Problem requirements =>
Every line in the records below between the one holding "Lemma lookup_host_bytes hmem" and the one holding "Proof. intros Hm.", inclusive, is to be set down exactly; all other lines are to be left out.

Saved entries:
BEGIN

(* ===== verification/LoaderMem.v ===== *)
(** * Writing the memories of the cluster from the host

    [fpspin_write_memory] and [write_section] of [loader.c], through the
    character device of the driver: the image arrives in the cluster's memory
    byte for byte, and what happens for lengths the driver cannot take. *)

From S2P Require Import Prelude Regs Mmio PspinDev PspinFile Loader.

Section WriteMemory.
Context `{MmioRam hw ram}.
Implicit Types s : lsys hw.

Definition bar_ram : Prop := forall x, 0 <= x < pspin_mem_size -> ram x.

(** The device file is usable: open, out of reset. *)
Definition file_ready s : Prop :=
  (exists buf, cdev_ready (l_cdev s) buf) /\ in_reset (d_app (l_drv s)) = false.

(** [s'] is [s] with [len] bytes of the process memory from [host_addr] on
    written at the place [pos] of the BAR. *)
Record copied (hmem : Z -> Z) (host_addr pos len : Z) s s' : Prop := {
  copied_bytes x : ram x ->
    byte_at (d_hw (l_drv s')) x
    = if bool_decide (pos <= x < pos + len) then hmem (host_addr + (x - pos))
      else byte_at (d_hw (l_drv s)) x;
  copied_pos : l_pos s' = pos + len;
  copied_app : d_app (l_drv s') = d_app (l_drv s);
  copied_ready : file_ready s';
  copied_rest : l_base s' = l_base s /\ l_sysfs s' = l_sysfs s /\ l_img s' = l_img s;
}.

Lemma lookup_host_bytes hmem a n k :
  (k < n)%nat -> host_bytes hmem a n !! k = Some (hmem (a + Z.of_nat k)).
Proof. intros Hk. unfold host_bytes. by rewrite list_lookup_fmap, lookup_seq_lt by done. Qed.

Lemma host_bytes_bytes hmem a n : (forall x, is_byte (hmem x)) -> Forall is_byte (host_bytes hmem a n).
Proof. intros Hm. apply Forall_forall. intros b (k & -> & _)%list_elem_of_fmap. apply Hm. Qed.

Lemma take_host_bytes hmem a n m : (m <= n)%nat -> take m (host_bytes hmem a n) = host_bytes hmem a m.
Proof.
  intros Hm. unfold host_bytes. rewrite <- fmap_take. f_equal.
  replace n with (m + (n - m))%nat by lia. rewrite seq_app. apply take_app_length'.
  by rewrite length_seq.
Qed.

Lemma length_host_bytes hmem a n : length (host_bytes hmem a n) = n.
Proof. unfold host_bytes. by rewrite length_fmap, length_seq. Qed.

(** The block buffer of an open device stays a block of bytes. *)
Lemma write_buf_ready dev buf bs :
  cdev_ready dev buf -> Forall is_byte bs -> Z.of_nat (length bs) <= pspin_block_size ->
  cdev_ready (set_block_buffer (Some (write_bytes 0 bs buf)) dev) (write_bytes 0 bs buf).
Proof.
  intros (Ht & He & Hb & Hl & HB) Hbs Hlen. unfold pspin_block_size in *. split_and!; try done.
  - rewrite length_write_bytes; [done | lia].
  - unfold write_bytes. repeat apply Forall_app_2; [constructor | done |]. by apply Forall_drop.
Qed.

(** One write system call moves as many whole words as fit a block. *)
Lemma sys_write_step hmem host_addr len s :
  bar_ram -> (forall x, is_byte (hmem x)) -> file_ready s ->
  0 <= l_pos s < pspin_mem_size -> 0 <= len -> l_pos s + len <= pspin_mem_size ->
  let n := round_down4 (Z.min len pspin_block_size) in
  exists s', sys_write env_ok hmem host_addr len s = (Ok n, s') /\
             copied hmem host_addr (l_pos s) n s s'.
Proof.
  intros Hram Hm [[buf Hbuf] Hrst] Hp Hlen Hend n.
  set (p := l_pos s) in *.
  assert (0 <= n <= Z.min len pspin_block_size) as Hn
    by (apply round_down4_spec; unfold pspin_block_size; lia).
  assert (n = 4 * (n / 4)) as Hn4.
  { destruct (round_down4_spec (Z.min len pspin_block_size)) as (_ & Hm4 & _).
    { unfold pspin_block_size; lia. }
    fold n in Hm4. pose proof (Z.div_mod n 4). lia. }
  unfold pspin_mem_size in Hp, Hend.
  assert (transfer_count true p (Z.min len MAX_RW_COUNT) = n) as Htc.
  { unfold MAX_RW_COUNT. rewrite transfer_count_spec by (unfold pspin_mem_size; lia).
    unfold n. f_equal. unfold pspin_mem_size, pspin_block_size. lia. }
  unfold sys_write. fold p. rewrite Z.geb_leb, (proj2 (Z.leb_gt _ _)) by lia.
  rewrite (pspin_write_ready (l_cdev s) buf) by (done || unfold pspin_mem_size; lia).
  rewrite Htc. unfold MAX_RW_COUNT, pspin_block_size in *.
  rewrite take_host_bytes by lia.
  pose proof (write_buf_ready (l_cdev s) buf (host_bytes hmem host_addr (Z.to_nat n)) Hbuf
                (host_bytes_bytes _ _ _ Hm)) as Hready.
  rewrite length_host_bytes in Hready. specialize (Hready ltac:(unfold pspin_block_size; lia)).
  eexists. split; [reflexivity|]. split; try done.
  - intros x Hx. cbn [set_l_file l_drv set_hw d_hw].
    destruct Hready as (_ & _ & _ & Hl & HB). unfold pspin_block_size in Hl.
    apply write_words_byte; try done; try lia.
    + intros y Hy. apply Hram. unfold pspin_mem_size. lia.
    + intros Hin. rewrite bool_decide_eq_true_2 by lia.
      unfold write_bytes. rewrite take_0, app_nil_l.
      rewrite lookup_app_l by (rewrite length_host_bytes; lia).
      rewrite lookup_host_bytes by lia. do 2 f_equal. lia.
    + intros Hout. rewrite bool_decide_eq_false_2; [done | lia].
  - split; [|done]. by eexists.
Qed.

END

Response for this exercise =>
Lemma lookup_host_bytes hmem a n k :
  (k < n)%nat -> host_bytes hmem a n !! k = Some (hmem (a + Z.of_nat k)).
Proof. intros Hk. unfold host_bytes. by rewrite list_lookup_fmap, lookup_seq_lt by done. Qed.

Lemma host_bytes_bytes hmem a n : (forall x, is_byte (hmem x)) -> Forall is_byte (host_bytes hmem a n).
Proof. intros Hm. apply Forall_forall. intros b (k & -> & _)%list_elem_of_fmap. apply Hm. Qed.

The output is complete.